The rating on FGC reflects its monopoly position as the electricity transmission grid owner and operator in Russia; a supportive, but evolving, tariff regime; ongoing and extraordinary support from the Russian state; and a strong financial profile.
These strengths are counterbalanced by FGC's large medium-term investment program, which relies heavily on external financing; the company's exposure to the Russian economy, which retains some transitional features; and its more aggressive long-term financial policy target.

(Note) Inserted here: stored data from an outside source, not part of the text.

Lemma findIndex_lower (l : list A) : -1 <= findIndex p l.
Proof.
  induction l as [|x l IH]; simpl; [lia|].
  destruct (p x); [lia|].
  destruct (Z.eqb_spec (findIndex p l) (-1)); lia.
Qed.

Lemma findIndex_none (l : list A) :
  findIndex p l = -1 <-> (forall x, x ∈ l -> p x = false).
Proof.
  induction l as [|x l IH]; simpl.
  - split; [intros _ y Hy; inversion Hy | reflexivity].
  - destruct (p x) eqn:Hx.
    + split; [lia|]. intros H. specialize (H x (list_elem_of_here x l)). congruence.
    + pose proof (findIndex_lower l) as Hlow.
      destruct (Z.eqb_spec (findIndex p l) (-1)) as [Hi|Hi].
      * split; [|reflexivity]. intros _ y Hy.
        apply elem_of_cons in Hy as [->|Hy]; [exact Hx|].
        apply IH; assumption.
      * split; [lia|]. intros H. exfalso. apply Hi, IH.
        intros y Hy. apply H. right. exact Hy.
Qed.

Lemma findIndex_first (l : list A) :
  findIndex p l <> -1 ->
  exists (i : nat) (x : A),
    findIndex p l = Z.of_nat i /\ l !! i = Some x /\ p x = true
    /\ forall (j : nat) (y : A), (j < i)%nat -> l !! j = Some y -> p y = false.
Proof.
  induction l as [|x l IH]; simpl; [congruence|].
  destruct (p x) eqn:Hx.
  - intros _. exists 0%nat, x. repeat split; [assumption|]. intros j y Hj. lia.
  - destruct (Z.eqb_spec (findIndex p l) (-1)) as [Hi|Hi]; [congruence|].
    intros _. destruct (IH Hi) as (i & y & Hidx & Hlook & Hy & Hbefore).
    exists (S i), y. repeat split.
    + lia.
    + exact Hlook.
    + exact Hy.
    + intros [|j] z Hj Hz; simpl in Hz.
      * congruence.
      * apply (Hbefore j); [lia | exact Hz].
Qed.

End FindIndex.



Lemma ToBoolean_false (v : value) : ToBoolean v = false <-> falsy v.
Proof.
  unfold falsy. split.
  - destruct v as [| |[|]|x|s|l|l]; simpl; intros H; try discriminate; auto.
    + right; right; right; right. exists x. split; [reflexivity|].
      destruct x; simpl in *; auto; discriminate.
    + destruct s; simpl in H; [auto 6 | discriminate].
  - intros [->|[->|[->|[->|(x & -> & [Hx|Hx])]]]]; simpl; try reflexivity.
    + rewrite Hx. reflexivity.
    + rewrite Hx, orb_true_r. reflexivity.
Qed.

(** The create handler, case by case. *)
Lemma post_runs_rejects (body : Body.t) (store : list Run.t) :
  ToBoolean (Body.date body) = false \/ ToBoolean (Body.distance body) = false
  \/ ToBoolean (Body.duration body) = false ->
  post_runs body store = (store, BadRequest "Missing required fields").
Proof.
  intros H. unfold post_runs.
  destruct H as [->|[->| ->]]; simpl; rewrite ?orb_true_r; reflexivity.
Qed.

Lemma post_runs_accepts (body : Body.t) (store : list Run.t) :
  ToBoolean (Body.date body) = true -> ToBoolean (Body.distance body) = true ->
  ToBoolean (Body.duration body) = true ->
  (exists newRun, post_runs body store = (store ++ [newRun], Created newRun)
                  /\ Run.id newRun = Z.of_nat (length store) + 1)
  \/ post_runs body store = (store, InternalServerError).
Proof.
  intros H1 H2 H3. unfold post_runs. rewrite H1, H2, H3. simpl.
  destruct (calculatePace _ _) as [pace|]; simpl; [|right; reflexivity].
  destruct (parseFloat _) as [dist|]; simpl; [|right; reflexivity].
  destruct (parseInt _) as [dur|]; simpl; [|right; reflexivity].
  left. eexists. split; reflexivity.
Qed.

Lemma post_runs_cases (body : Body.t) (store : list Run.t) :
  post_runs body store = (store, BadRequest "Missing required fields")
  \/ post_runs body store = (store, InternalServerError)
  \/ exists newRun, post_runs body store = (store ++ [newRun], Created newRun)
                    /\ Run.id newRun = Z.of_nat (length store) + 1.
Proof.
  destruct (ToBoolean (Body.date body)) eqn:H1;
    [|left; apply post_runs_rejects; auto].
  destruct (ToBoolean (Body.distance body)) eqn:H2;
    [|left; apply post_runs_rejects; auto].
  destruct (ToBoolean (Body.duration body)) eqn:H3;
    [|left; apply post_runs_rejects; auto].
  destruct (post_runs_accepts body store H1 H2 H3) as [H|H]; auto.
Qed.

Lemma post_runs_created (body : Body.t) (store store' : list Run.t) (newRun : Run.t) :
  post_runs body store = (store', Created newRun) ->
  store' = store ++ [newRun] /\ Run.id newRun = Z.of_nat (length store) + 1
  /\ ToBoolean (Body.date body) = true /\ ToBoolean (Body.distance body) = true
  /\ ToBoolean (Body.duration body) = true.
Proof.
  intros H.
  destruct (ToBoolean (Body.date body)) eqn:H1;
    [|rewrite post_runs_rejects in H by auto; discriminate].
  destruct (ToBoolean (Body.distance body)) eqn:H2;
    [|rewrite post_runs_rejects in H by auto; discriminate].
  destruct (ToBoolean (Body.duration body)) eqn:H3;
    [|rewrite post_runs_rejects in H by auto; discriminate].
  destruct (post_runs_accepts body store H1 H2 H3) as [(r & Hr & Hid)|Hr];
    rewrite Hr in H; [|discriminate].
  injection H as <- <-. auto.
Qed.

(** The delete handler, case by case. *)
Lemma delete_run_cases (id_param : string) (store : list Run.t) :
  ((forall run, run ∈ store -> id_is (parseInt_string id_param) run = false)
   /\ delete_run id_param store = (store, NotFound "Run not found"))
  \/ exists (i : nat) (run : Run.t),
       store !! i = Some run
       /\ id_is (parseInt_string id_param) run = true
       /\ (forall (j : nat) (run' : Run.t), (j < i)%nat -> store !! j = Some run' ->
             id_is (parseInt_string id_param) run' = false)
       /\ delete_run id_param store = (delete i store, NoContent).
Proof.
  unfold delete_run.
  destruct (Z.eqb_spec (findIndex (id_is (parseInt_string id_param)) store) (-1)) as [Hi|Hi].
  - left. split; [|reflexivity]. apply findIndex_none. exact Hi.
  - right. destruct (findIndex_first _ _ Hi) as (i & run & Hidx & Hlook & Hrun & Hbefore).
    exists i, run. rewrite Hidx, Nat2Z.id. auto.
Qed.
(** X12: [main] takes the text of the wiki argument before its first
    dot as the language and the text between the first and the second
    dot as the family; what follows a second dot is ignored. *)
Theorem main_site_resolution (pwb_Site : string -> string -> Site)
    (args : Args) (lang fam tail : string) :
  occurs "." lang = false -> occurs "." fam = false ->
  wiki args = lang +:+ "." +:+ fam
  \/ wiki args = lang +:+ "." +:+ fam +:+ "." +:+ tail ->
  main pwb_Site args =
    if totals args then
      Val (Totals (alltime (pwb_Site lang fam) (bound_of (asof args))
                     (bound_of (Main.since args)) (exclude_pages args)))
    else
      s ← peruser (pwb_Site lang fam) (default EmptyString (user args))
            (bound_of (asof args)) (bound_of (Main.since args)) (namespace args)
            {| months_since := month_stats_since args;
               weeks_since := week_stats_since args;
               Peruser.created_only := Main.created_only args;
               Peruser.include_redirects := Main.include_redirects args;
               excludes := exclude_pages args |};
      Val (UserStats s).
Proof.
  intros Hl Hf E. unfold main.
  assert (S : exists rest, split "." (wiki args) = lang :: fam :: rest).
  { destruct E as [-> | ->].
    - change (lang +:+ "." +:+ fam) with (lang +:+ String "." fam).
      rewrite (split_at_sep "." lang _ Hl), (split_no_sep "." fam Hf).
      now exists [].
    - change (lang +:+ "." +:+ fam +:+ "." +:+ tail)
        with (lang +:+ String "." (fam +:+ String "." tail)).
      rewrite (split_at_sep "." lang _ Hl), (split_at_sep "." fam _ Hf). eauto. }
  destruct S as [rest ->]. reflexivity.
Qed.

Lemma main_site_resolution_witness :
  occurs "." "bg" = false /\ occurs "." "wikipedia" = false
  /\ main resolver org_args = Val (Totals [(1%nat, "Alice")]).
Proof.
  split; [reflexivity|]. split; [reflexivity|].
  rewrite (main_site_resolution resolver org_args "bg" "wikipedia" "org"
             eq_refl eq_refl (or_intror eq_refl)).
  reflexivity.
Defined.

(** X13: the redirect test holds exactly for the texts made of optional
    white space, "#", one of the two keywords in any case, at least one
    white-space character, and "[[". *)
Theorem redirect_test_shape (t : text) :
  re_match redirect_re t = true <->
  exists ws kw sp rest,
    t = ws ++ 0x23%N :: kw ++ sp ++ 0x5B%N :: 0x5B%N :: rest
    /\ Forall (fun c => space c = true) ws
    /\ (spells vizh kw \/ spells (codes "redirect") kw)
    /\ sp <> [] /\ Forall (fun c => space c = true) sp.
Proof. apply redirect_shape. Qed.

Lemma redirect_test_shape_witness :
  re_match redirect_re (codes "  #Redirect   [[Sofia]]") = true.
Proof.
  apply (proj2 (redirect_test_shape (codes "  #Redirect   [[Sofia]]"))).
  exists (codes "  "), (codes "Redirect"), (codes "   "), (codes "Sofia]]").
  split; [reflexivity|]. split; [repeat constructor|].
  split; [right; repeat constructor|]. split; [discriminate|repeat constructor].
Defined.
(** * Trick-play pipeline: manifest composer, cache invalidator, thumbnail extractor

    A shallow embedding of the three stages of the serverless trick-play
    pipeline (src/src/manifest_updater, src/src/cache_invalidator,
    src/src/trick_play_generator) and of the helpers they share
    (src/shared), followed by the properties of the specification.

    Python strings are modelled by [string]; the operations used by the
    source ([in], [str.replace], [str.split], [str.join], f-strings) are
    given their Python meaning in module [Py]. *)

From Stdlib Require Import Ascii.
From stdpp Require Import gmap strings list pretty sorting.

(** ** Python string operations *)

Module Py.

(** [s.startswith(p)] *)
Fixpoint startswith (p s : string) : bool :=
  match p, s with
  | "", _ => true
  | String _ _, "" => false
  | String a p', String b s' => bool_decide (a = b) && startswith p' s'
  end.

(** [sub in s] *)
Fixpoint contains (sub s : string) : bool :=
  startswith sub s ||
  match s with
  | "" => false
  | String _ s' => contains sub s'
  end.

(** A replacement budget: [None] is Python's default count (-1, replace
    every occurrence), [Some n] is an explicit [count] of [n]. *)
Definition budget_left (count : option nat) : bool :=
  match count with
  | Some 0 => false
  | _ => true
  end.

Definition budget_pred (count : option nat) : option nat :=
  Nat.pred <$> count.

(** [s.replace(old, new, count)] for a non-empty [old] (every call site
    passes a non-empty literal): scan from the left; at a position where
    [old] starts and the budget allows, emit [new] and jump over [old]
    (occurrences never overlap), otherwise copy one character. [skip]
    counts the characters of a matched [old] that are still to be jumped
    over. *)
Fixpoint replace_go (old new : string) (skip : nat) (count : option nat)
    (s : string) : string :=
  match s with
  | "" => ""
  | String c s' =>
      match skip with
      | S k => replace_go old new k count s'
      | 0 =>
          if budget_left count && startswith old s
          then new +:+ replace_go old new (String.length old - 1)
                         (budget_pred count) s'
          else String c (replace_go old new 0 count s')
      end
  end.

Definition replace (old new : string) (count : option nat) (s : string)
    : string :=
  replace_go old new 0 count s.

(** [s.split(sep, maxsplit)] for a one-character separator; [None] is the
    default [maxsplit] (-1, no limit). The result is never empty. *)
Fixpoint split (sep : Ascii.ascii) (maxsplit : option nat) (s : string)
    : list string :=
  match s with
  | "" => [""]
  | String c s' =>
      if bool_decide (c = sep) && budget_left maxsplit
      then "" :: split sep (budget_pred maxsplit) s'
      else match split sep maxsplit s' with
           | [] => [String c ""]
           | h :: t => String c h :: t
           end
  end.

(** [sep.join(l)] *)
Fixpoint join (sep : string) (l : list string) : string :=
  match l with
  | [] => ""
  | [x] => x
  | x :: l' => x +:+ sep +:+ join sep l'
  end.

(** [s.endswith(p)] *)
Definition endswith (p s : string) : bool :=
  startswith (String.rev p) (String.rev s).

(** [str(n)] and [f"{n}"] for an [int]. *)
Definition str_of_int (n : Z) : string := pretty n.

End Py.

(** The characters that cannot be written inside a string literal. *)
Definition nl : string := String "010"%char "".
Definition dquote : string := String "034"%char "".

(** ** Exceptions (src/shared/errors.py and the built-in ones the code meets) *)

Inductive ExnKind :=
  | KeyError | IndexError | TypeError | ValueError | AttributeError
  | JSONDecodeError | UnicodeDecodeError | OSError | ClientError
  | ParamValidationError
  | TrickPlayError | S3Error | FFMpegError | ManifestGenerationError
  | CDNInvalidationError | ConfigurationError.

Global Instance ExnKind_eq_dec : EqDecision ExnKind.
Proof. solve_decision. Defined.

(** An exception: its class and [str(e)]. *)
Record Exn := mkExn { exn_kind : ExnKind; exn_str : string }.

Global Instance Exn_eq_dec : EqDecision Exn.
Proof. solve_decision. Defined.

(** [isinstance(e, TrickPlayError)]: the base class and its five subclasses. *)
Definition is_TrickPlayError (e : Exn) : bool :=
  match exn_kind e with
  | TrickPlayError | S3Error | FFMpegError | ManifestGenerationError
  | CDNInvalidationError | ConfigurationError => true
  | _ => false
  end.

Inductive Result (A : Type) :=
  | Ok (a : A)
  | Raise (e : Exn).
Global Arguments Ok {A} a.
Global Arguments Raise {A} e.

(** ** JSON values (message bodies and published messages) *)

#[warnings="-register-all"]
Inductive json :=
  | JNull
  | JBool (b : bool)
  | JNum (n : Z)
  | JStr (s : string)
  | JArr (items : list json)
  | JObj (fields : list (string * json)).

(** ** The world: object storage, the trace of external calls, the log *)

Inductive Level := INFO | ERROR | WARNING | DEBUG.

Global Instance Level_eq_dec : EqDecision Level.
Proof. solve_decision. Defined.

(** One [StructuredLogger] record: level, message and the [exception=]
    keyword when given; the other keyword arguments are not modelled. *)
Record LogEntry := mkLog {
  log_level : Level;
  log_message : string;
  log_exception : option Exn
}.

(** Calls that leave the process: boto3 clients and the sampler process. *)
Inductive Call :=
  | S3GetObject (bucket key : string)
  | S3PutObject (bucket key body content_type : string) (public : bool)
  | S3DownloadFile (bucket key file_path : string)
  | S3UploadFile (bucket key file_path content_type : string) (public : bool)
  | CloudFrontCreateInvalidation (distribution_id : string) (paths : list string)
  | SQSSendMessage (queue_url : string) (message_body : json)
  | SQSDeleteMessage (queue_url receipt_handle : string)
  | Popen (cmd : list string).

(** [objects] maps (bucket, key) to the body of the stored object;
    [calls] and [logs] grow at the end, oldest first. *)
Record World := mkWorld {
  objects : gmap (string * string) string;
  calls : list Call;
  logs : list LogEntry
}.

(** ** Computations: state passing with exceptions

    A raised exception keeps the effects performed before it. *)

Definition M (A : Type) : Type := World → Result A * World.

Global Instance M_ret : MRet M := λ A a w, (Ok a, w).

Global Instance M_bind : MBind M := λ A B f m w,
  match m w with
  | (Ok a, w') => f a w'
  | (Raise e, w') => (Raise e, w')
  end.

Definition raise {A} (e : Exn) : M A := λ w, (Raise e, w).

(** [try: m  except Exception as e: handler e] *)
Definition try_except {A} (m : M A) (handler : Exn → M A) : M A := λ w,
  match m w with
  | (Ok a, w') => (Ok a, w')
  | (Raise e, w') => handler e w'
  end.

Definition get_world : M World := λ w, (Ok w, w).

Definition modify_world (f : World → World) : M unit := λ w, (Ok (), f w).

Definition add_call (c : Call) (w : World) : World :=
  mkWorld (objects w) (calls w ++ [c]) (logs w).

Definition add_log (e : LogEntry) (w : World) : World :=
  mkWorld (objects w) (calls w) (logs w ++ [e]).

Definition store_object (bucket key body : string) (w : World) : World :=
  mkWorld (<[(bucket, key) := body]> (objects w)) (calls w) (logs w).

Definition record_call (c : Call) : M unit := modify_world (add_call c).

(** [for x in xs: body x] *)
Fixpoint for_each {A} (body : A → M unit) (xs : list A) : M unit :=
  match xs with
  | [] => mret ()
  | x :: xs' => body x;; for_each body xs'
  end.

(** [l[i]] for a non-negative index. *)
Definition list_index {A} (l : list A) (i : nat) : M A :=
  match l !! i with
  | Some x => mret x
  | None => raise (mkExn IndexError "list index out of range")
  end.

(** ** src/shared/logger.py *)

Module StructuredLogger.

Definition emit (lvl : Level) (message : string) (exception : option Exn)
    : M unit :=
  modify_world (add_log (mkLog lvl message exception)).

Definition info (message : string) : M unit := emit INFO message None.
Definition error (message : string) (exception : option Exn) : M unit :=
  emit ERROR message exception.
Definition warning (message : string) : M unit := emit WARNING message None.
Definition debug (message : string) : M unit := emit DEBUG message None.

End StructuredLogger.

(** ** src/shared/config.py *)

(** The class attributes of [Config], read from the environment when the
    module is loaded. An unset variable without default is [None]. *)
Record Config := mkConfig {
  AWS_REGION : string;
  AWS_S3_BUCKET : option string;
  AWS_CLOUDFRONT_DISTRIBUTION_ID : option string;
  THUMBNAIL_INTERVAL : Z;
  THUMBNAIL_WIDTH : Z;
  THUMBNAIL_HEIGHT : Z;
  THUMBNAIL_FORMAT : string;
  THUMBNAIL_BIG_WIDTH : Z;
  THUMBNAIL_BIG_HEIGHT : Z;
  THUMBNAIL_SMALL_BANDWIDTH : Z;
  THUMBNAIL_BIG_BANDWIDTH : Z;
  THUMBNAILS_FOLDER : string;
  SQS_MANIFEST_QUEUE_URL : option string;
  SQS_CACHE_INVALIDATION_QUEUE_URL : option string
}.

Definition THUMBNAIL_SMALL_RESOLUTION (cfg : Config) : string :=
  Py.str_of_int (THUMBNAIL_WIDTH cfg) +:+ "x" +:+ Py.str_of_int (THUMBNAIL_HEIGHT cfg).
Definition THUMBNAIL_SMALL_SUFFIX : string := "_small".
Definition THUMBNAIL_BIG_RESOLUTION (cfg : Config) : string :=
  Py.str_of_int (THUMBNAIL_BIG_WIDTH cfg) +:+ "x" +:+ Py.str_of_int (THUMBNAIL_BIG_HEIGHT cfg).
Definition THUMBNAIL_BIG_SUFFIX : string := "_big".

(** Truth value of an [Optional[str]]: [None] and the empty string are false. *)
Definition truthy (o : option string) : bool :=
  match o with
  | None | Some "" => false
  | Some _ => true
  end.

(** [a or b] on [Optional[str]] values. *)
Definition py_or (a b : option string) : option string :=
  if truthy a then a else b.

(** [Config.validate()] *)
Definition validate (cfg : Config) : M bool :=
  let required :=
    [("AWS_S3_BUCKET", AWS_S3_BUCKET cfg);
     ("AWS_CLOUDFRONT_DISTRIBUTION_ID", AWS_CLOUDFRONT_DISTRIBUTION_ID cfg)] in
  let missing := (filter (λ var, negb (truthy var.2)) required).*1 in
  if bool_decide (missing = [])
  then mret true
  else raise (mkExn ValueError
                ("Missing required environment variables: " +:+ Py.join ", " missing)).

(** The values of the defaults in config.py. *)
Definition default_config (bucket distribution : option string)
    (manifest_queue invalidation_queue : option string) : Config :=
  mkConfig "us-east-1" bucket distribution 10 320 180 "jpg" 640 360
           16460 32920 "thumbs" manifest_queue invalidation_queue.

(** ** src/shared/aws_helpers.py: S3Helper

    Object storage is the finite map [objects]. [get_object] on a missing
    key is boto3's [ClientError], which the helper turns into [S3Error];
    writes succeed. *)

Module S3Helper.

Definition no_such_key : string :=
  "An error occurred (NoSuchKey) when calling the GetObject operation: The specified key does not exist.".

Definition put_object (bucket key body content_type : string) (public : bool)
    : M unit :=
  StructuredLogger.info "Putting object to S3";;
  record_call (S3PutObject bucket key body content_type public);;
  modify_world (store_object bucket key body).

Definition get_object (bucket key : string) : M string :=
  record_call (S3GetObject bucket key);;
  w ← get_world;
  match objects w !! (bucket, key) with
  | Some body => mret body
  | None =>
      raise (mkExn S3Error
               ("Error getting object " +:+ bucket +:+ "/" +:+ key +:+ ": "
                +:+ no_such_key))
  end.

(** [S3Helper.download_file]: the local copy is never read again, only the
    request is recorded. *)
Definition download_file (bucket key file_path : string) : M unit :=
  StructuredLogger.info "Downloading S3 file";;
  record_call (S3DownloadFile bucket key file_path);;
  w ← get_world;
  match objects w !! (bucket, key) with
  | Some _ => mret ()
  | None =>
      raise (mkExn S3Error
               ("Error downloading " +:+ bucket +:+ "/" +:+ key +:+ ": "
                +:+ no_such_key))
  end.

(** [S3Helper.upload_file]; [file_body] is the content of the local file
    at [file_path]. *)
Definition upload_file (bucket key file_path file_body content_type : string)
    (public : bool) : M unit :=
  StructuredLogger.info "Uploading to S3";;
  record_call (S3UploadFile bucket key file_path content_type public);;
  modify_world (store_object bucket key file_body).

End S3Helper.

(** ** src/src/manifest_updater/updater.py *)

Module ManifestUpdater.
Section Updater.

Context (cfg : Config).

Definition CONTENT_TYPE : string := "application/vnd.apple.mpegurl".

(** [hls_url.replace("s3://", "").split("/", 1)], [IndexError] at [[1]]
    when the URL holds no slash after the scheme. *)
Definition playlist_key_parts (hls_url : string) : list string :=
  Py.split "/"%char (Some 1) (Py.replace "s3://" "" None hls_url).

Definition playlist_key_of (hls_url : string) : M string :=
  list_index (playlist_key_parts hls_url) 1.

Definition image_stream_line (manifest_filename resolution : string)
    (bandwidth : Z) : string :=
  "#EXT-X-IMAGE-STREAM-INF:BANDWIDTH=" +:+ Py.str_of_int bandwidth
  +:+ ",RESOLUTION=" +:+ resolution +:+ ","
  +:+ "CODECS=" +:+ dquote +:+ "jpeg" +:+ dquote +:+ ",URI=" +:+ dquote
  +:+ manifest_filename +:+ dquote +:+ nl.

(** The text computed between the already-updated check and the upload. *)
Definition updated_content (playlist_content manifest_filename resolution : string)
    (bandwidth : Z) : string :=
  let image_stream_line := image_stream_line manifest_filename resolution bandwidth in
  if Py.contains "#EXT-X-STREAM-INF" playlist_content
  then Py.replace "#EXT-X-STREAM-INF" (image_stream_line +:+ "#EXT-X-STREAM-INF")
                  (Some 1) playlist_content
  else Py.replace "#EXT-X-ENDLIST" (image_stream_line +:+ "#EXT-X-ENDLIST")
                  None playlist_content.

On July 1, 2008, FGC closed the merger with RAO UES and received--in the form of an equity increase--proceeds from the sale of stakes in thermal generation companies and other assets attributable to the state as a RAO UES shareholder and allocated to FGC by the restructuring plan. FGC also received the remaining unsold minority stakes in thermal generation companies and other assets of RAO UES. This raised the government's stake in the merged company above the legally required minimum of 75% plus one share. FGC has also created a single operating company by merging with 54 companies operating transmission assets of former regional power utilities (AO-energos), most of which were already subsidiaries of FGC. To our knowledge, FGC has not assumed any significant debt liabilities from RAO UES.
On March 31, 2008, FGC had RUR6.0 billion in cash reserves and RUR20.9 billion in financial investments under Russian generally accepted accounting principles, which covered RUR7.7 billion in short-term debt, including RUR7 billion bonds maturing in December 2008.
FGC's 2008 RUR177 billion investment plan substantially exceeds projected operating cash flow and relies heavily on external financing. However, the funds received through the merger should comfortably cover FGC's needs for 2008.
We will resolve the CreditWatch status after we receive the full information required to estimate the impact of the merger on FGC's financial profile in the next several weeks.
"If FGC ends up with a financial profile stronger than presently assumed, the rating could be raised further," said Mr. Korovin.